HOW TO COMPLETE THIS TASK — Print, in exact form, the lines below from the one containing "seleccionar al menos" through the one containing "(** [/[...]/.test(s)]: some", and omit all others.

☆ ☆ ☆ ☆

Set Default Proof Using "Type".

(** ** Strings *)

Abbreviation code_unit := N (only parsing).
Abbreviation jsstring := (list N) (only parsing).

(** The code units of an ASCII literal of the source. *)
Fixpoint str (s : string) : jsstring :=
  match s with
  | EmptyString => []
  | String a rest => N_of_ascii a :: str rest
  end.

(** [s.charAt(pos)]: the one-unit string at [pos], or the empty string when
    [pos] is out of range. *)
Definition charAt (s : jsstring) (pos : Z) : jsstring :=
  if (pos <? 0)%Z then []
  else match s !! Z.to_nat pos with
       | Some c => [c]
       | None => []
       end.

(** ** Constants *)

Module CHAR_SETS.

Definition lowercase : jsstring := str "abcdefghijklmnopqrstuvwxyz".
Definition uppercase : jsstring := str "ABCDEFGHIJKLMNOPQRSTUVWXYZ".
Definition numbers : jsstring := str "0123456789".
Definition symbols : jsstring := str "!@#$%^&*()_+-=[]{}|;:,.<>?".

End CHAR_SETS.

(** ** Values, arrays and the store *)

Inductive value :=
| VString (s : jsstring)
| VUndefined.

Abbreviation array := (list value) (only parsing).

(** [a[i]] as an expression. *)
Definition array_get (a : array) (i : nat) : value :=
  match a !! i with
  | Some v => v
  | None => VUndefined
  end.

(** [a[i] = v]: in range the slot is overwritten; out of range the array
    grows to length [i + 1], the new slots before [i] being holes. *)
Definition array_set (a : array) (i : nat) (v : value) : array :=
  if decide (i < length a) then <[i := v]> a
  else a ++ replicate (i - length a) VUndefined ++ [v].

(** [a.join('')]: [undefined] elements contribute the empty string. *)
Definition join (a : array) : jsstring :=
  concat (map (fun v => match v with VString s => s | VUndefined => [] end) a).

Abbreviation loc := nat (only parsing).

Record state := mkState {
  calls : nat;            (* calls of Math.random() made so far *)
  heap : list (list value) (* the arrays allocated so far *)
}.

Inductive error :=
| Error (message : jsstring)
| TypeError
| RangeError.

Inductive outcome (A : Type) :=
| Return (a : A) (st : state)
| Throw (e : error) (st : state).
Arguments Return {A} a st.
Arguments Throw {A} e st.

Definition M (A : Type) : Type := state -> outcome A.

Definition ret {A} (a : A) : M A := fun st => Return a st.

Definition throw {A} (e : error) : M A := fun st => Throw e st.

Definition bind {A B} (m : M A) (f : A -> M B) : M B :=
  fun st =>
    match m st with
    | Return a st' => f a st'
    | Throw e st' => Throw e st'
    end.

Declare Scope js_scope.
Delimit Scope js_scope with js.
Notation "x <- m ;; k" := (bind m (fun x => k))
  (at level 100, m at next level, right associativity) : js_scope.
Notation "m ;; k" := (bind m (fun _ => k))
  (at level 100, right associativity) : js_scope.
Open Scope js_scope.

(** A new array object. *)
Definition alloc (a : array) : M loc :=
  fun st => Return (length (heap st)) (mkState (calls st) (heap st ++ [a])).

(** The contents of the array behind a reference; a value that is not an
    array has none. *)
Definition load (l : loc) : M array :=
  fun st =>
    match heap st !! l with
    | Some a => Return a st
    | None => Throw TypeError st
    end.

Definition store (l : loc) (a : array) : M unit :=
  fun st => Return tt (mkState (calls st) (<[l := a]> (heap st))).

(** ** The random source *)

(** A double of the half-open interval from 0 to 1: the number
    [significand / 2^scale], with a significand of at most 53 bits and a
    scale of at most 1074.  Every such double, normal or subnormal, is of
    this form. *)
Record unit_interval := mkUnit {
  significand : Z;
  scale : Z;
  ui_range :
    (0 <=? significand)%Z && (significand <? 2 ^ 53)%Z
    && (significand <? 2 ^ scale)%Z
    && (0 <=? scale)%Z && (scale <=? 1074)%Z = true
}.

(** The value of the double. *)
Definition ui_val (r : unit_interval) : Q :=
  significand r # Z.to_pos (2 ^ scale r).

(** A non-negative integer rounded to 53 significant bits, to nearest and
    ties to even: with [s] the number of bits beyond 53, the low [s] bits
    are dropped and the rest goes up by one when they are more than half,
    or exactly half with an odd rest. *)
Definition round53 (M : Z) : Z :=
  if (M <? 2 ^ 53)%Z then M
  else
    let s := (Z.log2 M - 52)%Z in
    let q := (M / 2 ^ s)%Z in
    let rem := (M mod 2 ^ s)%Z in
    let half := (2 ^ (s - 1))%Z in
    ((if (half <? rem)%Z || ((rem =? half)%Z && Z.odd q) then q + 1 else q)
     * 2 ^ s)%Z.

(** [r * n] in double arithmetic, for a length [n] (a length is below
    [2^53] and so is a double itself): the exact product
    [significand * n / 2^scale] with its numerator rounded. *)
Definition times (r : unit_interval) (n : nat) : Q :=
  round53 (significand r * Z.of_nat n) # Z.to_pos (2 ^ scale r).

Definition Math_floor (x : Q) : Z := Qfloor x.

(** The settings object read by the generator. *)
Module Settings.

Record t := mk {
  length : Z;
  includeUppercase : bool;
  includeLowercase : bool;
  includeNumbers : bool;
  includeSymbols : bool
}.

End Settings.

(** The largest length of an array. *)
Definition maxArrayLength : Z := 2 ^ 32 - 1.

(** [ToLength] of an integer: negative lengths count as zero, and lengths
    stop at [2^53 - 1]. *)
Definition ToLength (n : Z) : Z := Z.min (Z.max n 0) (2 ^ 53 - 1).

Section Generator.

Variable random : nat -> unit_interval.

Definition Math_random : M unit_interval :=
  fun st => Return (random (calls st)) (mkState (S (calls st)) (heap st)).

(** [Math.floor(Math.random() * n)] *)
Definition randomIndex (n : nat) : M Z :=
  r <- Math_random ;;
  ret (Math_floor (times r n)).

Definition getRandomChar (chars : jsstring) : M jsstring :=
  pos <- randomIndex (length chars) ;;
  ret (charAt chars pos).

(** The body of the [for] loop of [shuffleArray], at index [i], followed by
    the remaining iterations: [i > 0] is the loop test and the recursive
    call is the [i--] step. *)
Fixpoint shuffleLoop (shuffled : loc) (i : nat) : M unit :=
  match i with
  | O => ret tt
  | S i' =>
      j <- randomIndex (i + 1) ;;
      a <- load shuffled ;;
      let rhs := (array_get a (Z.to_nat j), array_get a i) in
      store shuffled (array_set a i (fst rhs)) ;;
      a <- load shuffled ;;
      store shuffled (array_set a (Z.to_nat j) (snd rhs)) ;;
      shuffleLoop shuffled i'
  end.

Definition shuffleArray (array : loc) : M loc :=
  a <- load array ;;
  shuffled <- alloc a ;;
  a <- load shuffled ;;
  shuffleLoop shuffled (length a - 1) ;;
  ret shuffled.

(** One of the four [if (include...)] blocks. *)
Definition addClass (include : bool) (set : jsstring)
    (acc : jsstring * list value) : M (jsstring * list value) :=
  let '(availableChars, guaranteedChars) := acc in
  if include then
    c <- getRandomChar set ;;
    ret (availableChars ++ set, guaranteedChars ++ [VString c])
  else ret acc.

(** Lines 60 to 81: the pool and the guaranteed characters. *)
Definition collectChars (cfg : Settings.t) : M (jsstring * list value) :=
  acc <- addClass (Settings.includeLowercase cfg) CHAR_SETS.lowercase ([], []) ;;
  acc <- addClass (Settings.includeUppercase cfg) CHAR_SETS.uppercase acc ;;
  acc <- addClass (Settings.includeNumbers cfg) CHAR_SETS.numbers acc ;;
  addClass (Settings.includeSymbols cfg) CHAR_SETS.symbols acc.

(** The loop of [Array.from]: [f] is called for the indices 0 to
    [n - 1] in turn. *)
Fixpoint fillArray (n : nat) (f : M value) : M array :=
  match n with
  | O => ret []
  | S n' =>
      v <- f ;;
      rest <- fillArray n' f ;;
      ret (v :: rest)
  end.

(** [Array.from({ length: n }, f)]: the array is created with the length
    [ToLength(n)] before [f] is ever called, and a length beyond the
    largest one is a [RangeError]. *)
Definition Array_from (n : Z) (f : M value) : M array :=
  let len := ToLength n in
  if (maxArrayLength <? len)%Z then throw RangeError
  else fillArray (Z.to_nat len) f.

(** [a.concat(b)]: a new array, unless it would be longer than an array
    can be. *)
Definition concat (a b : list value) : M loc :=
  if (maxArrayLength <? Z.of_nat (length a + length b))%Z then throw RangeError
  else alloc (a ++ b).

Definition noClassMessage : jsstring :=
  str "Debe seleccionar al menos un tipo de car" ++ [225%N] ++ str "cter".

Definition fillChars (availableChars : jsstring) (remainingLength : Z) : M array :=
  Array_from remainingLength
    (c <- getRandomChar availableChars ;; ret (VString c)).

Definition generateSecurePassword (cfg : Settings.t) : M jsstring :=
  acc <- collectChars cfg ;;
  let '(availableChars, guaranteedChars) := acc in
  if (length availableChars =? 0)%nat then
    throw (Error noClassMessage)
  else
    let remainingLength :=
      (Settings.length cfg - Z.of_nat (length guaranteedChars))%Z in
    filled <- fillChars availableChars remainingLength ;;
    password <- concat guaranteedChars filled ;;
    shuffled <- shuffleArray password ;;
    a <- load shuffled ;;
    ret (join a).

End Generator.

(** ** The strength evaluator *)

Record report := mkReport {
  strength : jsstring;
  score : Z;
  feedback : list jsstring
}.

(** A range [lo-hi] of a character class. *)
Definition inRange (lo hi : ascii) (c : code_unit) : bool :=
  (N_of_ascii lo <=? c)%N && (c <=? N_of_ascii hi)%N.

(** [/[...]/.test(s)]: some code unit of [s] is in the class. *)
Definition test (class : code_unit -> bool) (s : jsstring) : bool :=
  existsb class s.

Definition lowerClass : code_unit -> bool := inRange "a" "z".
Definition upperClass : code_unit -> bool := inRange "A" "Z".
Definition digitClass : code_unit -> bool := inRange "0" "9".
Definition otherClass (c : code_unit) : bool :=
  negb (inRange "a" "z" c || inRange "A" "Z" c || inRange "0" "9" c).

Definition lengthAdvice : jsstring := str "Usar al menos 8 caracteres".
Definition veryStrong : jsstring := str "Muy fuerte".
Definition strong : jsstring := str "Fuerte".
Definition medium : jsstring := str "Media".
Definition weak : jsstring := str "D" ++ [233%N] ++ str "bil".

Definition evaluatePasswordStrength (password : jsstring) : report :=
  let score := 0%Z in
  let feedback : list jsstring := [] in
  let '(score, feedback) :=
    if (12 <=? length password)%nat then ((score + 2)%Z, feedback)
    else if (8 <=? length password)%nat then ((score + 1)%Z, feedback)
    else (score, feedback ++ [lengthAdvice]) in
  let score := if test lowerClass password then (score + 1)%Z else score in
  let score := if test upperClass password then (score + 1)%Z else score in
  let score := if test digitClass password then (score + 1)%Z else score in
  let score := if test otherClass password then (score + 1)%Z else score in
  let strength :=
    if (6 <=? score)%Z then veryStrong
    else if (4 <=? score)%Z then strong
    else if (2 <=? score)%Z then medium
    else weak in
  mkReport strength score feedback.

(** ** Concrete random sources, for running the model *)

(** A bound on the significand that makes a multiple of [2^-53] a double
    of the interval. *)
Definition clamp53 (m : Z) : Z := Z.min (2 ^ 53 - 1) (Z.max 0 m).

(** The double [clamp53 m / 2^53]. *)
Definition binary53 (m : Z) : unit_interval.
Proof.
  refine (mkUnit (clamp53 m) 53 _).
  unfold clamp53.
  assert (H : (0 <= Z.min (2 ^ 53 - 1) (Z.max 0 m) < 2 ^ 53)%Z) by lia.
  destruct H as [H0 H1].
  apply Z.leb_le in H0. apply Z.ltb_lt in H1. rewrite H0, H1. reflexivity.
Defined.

☆ ☆ ☆ ☆

EXERCISE ANSWER —
  str "Debe seleccionar al menos un tipo de car" ++ [225%N] ++ str "cter".

Definition fillChars (availableChars : jsstring) (remainingLength : Z) : M array :=
  Array_from remainingLength
    (c <- getRandomChar availableChars ;; ret (VString c)).

Definition generateSecurePassword (cfg : Settings.t) : M jsstring :=
  acc <- collectChars cfg ;;
  let '(availableChars, guaranteedChars) := acc in
  if (length availableChars =? 0)%nat then
    throw (Error noClassMessage)
  else
    let remainingLength :=
      (Settings.length cfg - Z.of_nat (length guaranteedChars))%Z in
    filled <- fillChars availableChars remainingLength ;;
    password <- concat guaranteedChars filled ;;
    shuffled <- shuffleArray password ;;
    a <- load shuffled ;;
    ret (join a).

End Generator.

(** ** The strength evaluator *)

Record report := mkReport {
  strength : jsstring;
  score : Z;
  feedback : list jsstring
}.

(** A range [lo-hi] of a character class. *)
Definition inRange (lo hi : ascii) (c : code_unit) : bool :=
  (N_of_ascii lo <=? c)%N && (c <=? N_of_ascii hi)%N.

(** [/[...]/.test(s)]: some code unit of [s] is in the class. *)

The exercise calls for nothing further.